Dünyanın değişme
hızıyla ilgili fikir söylerken bile bir sürü şeyin değiştiğini veya yürürlükten
kalktığını idrak ediyoruz. Her alanda her yeni gün büyük sıçrayışlar oluyor. İnsan
türünün tarihine baktığımda, bilhassa modern zamanlarda maruz kaldığımız
değişimler doğamıza uygun mu diye soruyorum. Elbette konumuz sinema ya da sporun
evrimi ile ilgili olmayacak. Mümkünse insanın eğitim geçmişi ile ilgilenmek
istiyorum. Bugünü anlamak ve öğretmenlik mesleğinin fikirsel temellerine inmek
istiyorum.
İnsanların
eğitim geçmişi ilkel atalarımızın hayvanları taklit etmesiyle başladı
denebilir. Hayvanlar yeni yavrularını korunma ve avlanma konularında eğitirken
benzere bir durum eş zamanlı olarak taklit yoluyla insanlarda da gerçekleşti. Sonuçta
bir eğitme süreciydi ve zaman içinde dilin kullanımı ile eğitimdeki ilk ciddi sıçrama
gerçekleşti diyebiliriz.

Birinci bölümdeki
konuşma sayesinde eğitimin yaşadığı güçlü sıçrayış ikici bölümde usta çırak
ilişkisiyle ikinci büyük sıçramasını gösterdi. İnsan türü, kendi tarihini var
ederken yerleşik hayata geçmenin ardından devletleri, savaşları, din kurumunu,
sanatı ve daha bir sürü şeyi var etti. Süreç hızlı bir şekilde ilerlerken yazıyı
kullanmaya başladık ve yazının devamında matbaayı ürettik.

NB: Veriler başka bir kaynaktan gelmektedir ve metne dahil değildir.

(* ===== verification/Mvcc.v ===== *)
(** * Snapshots and transactions

    [src/mvcc/]: the watermark that counts the live snapshots, the snapshot
    handles, and the optimistic transaction, which buffers its writes, records
    what it reads and is validated when it commits.  The database a transaction
    works on is the class [Database]; [DbRead.v] and [DbWrite.v] provide it. *)

From Stdlib Require Import Sorting.Sorted.
From stdpp Require Import base list gmap relations sorting.
From S2P Require Import Prelude Key Spec Batch.

(** ** [watermark.rs] *)

(** [BTreeMap<u64, usize>]: how many handles each sequence number has. *)
Record Watermark : Type := mkWatermark { active : list (u64 * usize) }.

Definition watermark_new : Watermark := mkWatermark [].

(** [*active.entry(sequence).or_insert(0) += 1]. *)
Definition watermark_add (sequence : u64) (self : Watermark) : Watermark :=
  let count := default 0 (bt_get Z.compare sequence (active self)) in
  mkWatermark (bt_insert Z.compare sequence (wrap64 (count + 1)) (active self)).

Definition watermark_remove (sequence : u64) (self : Watermark) : Watermark :=
  match bt_get Z.compare sequence (active self) with
  | None => self
  | Some count =>
      let count := wrap64 (count - 1) in
      if count =? 0 then mkWatermark (bt_remove Z.compare sequence (active self))
      else mkWatermark (bt_insert Z.compare sequence count (active self))
  end.

Definition watermark_oldest (self : Watermark) : option u64 :=
  fst <$> bt_first (active self).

Bu da üçüncü önemli sıçrama
olarak kabul edilebilir.

Tarih boyunca
yaşadığımız köklü değişimler elbette okul kurumlarını da bir noktada zaruri
hale getirdi ve bildiğimiz manada ilk okul kurumları 18. Yüzyılda Avrupa’da ortaya
çıktı. Ardından Amerika, derken bütün dünya da yaygınlaştı. Her devlet kendi
insanlarının niteliklerinin artması için bu düzenin bir parçası oldu. Günümüzde
devletlerin okul kurumlarını ideolojileri için kullandığını da tartışıyoruz ama
o mesele başka bir tartışmanın konusu olduğu için sadece atıf yapmakla yetinmek
istiyorum. Bildiğimiz manada üniversite geçmişimiz ise yaklaşık 50 yıl geriye
dayanmakta. Elbette her toplumun kendine
göre üst seviyede eğitim kurumları vardı ama sınava girme, puan alma, bölüm
seçme gibi davranışlarımız çok eskiye dayanmıyor. Süreci burada sorgulamamız gerekiyor. Tarih boyunca
biriktirdiğimiz tecrübe 2017 yılına yetiyor mu? Öğretmenlik mesleğini nasıl
öğrendik? Yetiştirdiğimiz çocuklar nasıl bir hayatın içinde olacak? Zaman ve mekâna
meydan okuyan fikirlerimiz var mı?
Eğitim geçmişimizi
elimden geldiğince ifade ettikten sonra geleceğimizi de konuşmak iyi
olabilir. Büyük ihtimalle okullardaki
bilgisayar teknolojileri artacak ve öğretmenlik mesleği süreçle beraber anlam
değişiklikleri yaşayacak. Belki de bilgisayarlar bizim yerimizi alacak. O zaman
şu soruyu soralım
.
Acaba bizler
yerimizi alacak olan bilgisayarlardan çekiniyor muyuz? Ev kirasını kim ödeyecek,
robotlar mı?
Ben mutfak
robotundan çekinen bir ev hanımı görmediğim halde bu konu kafamı kurcalıyor.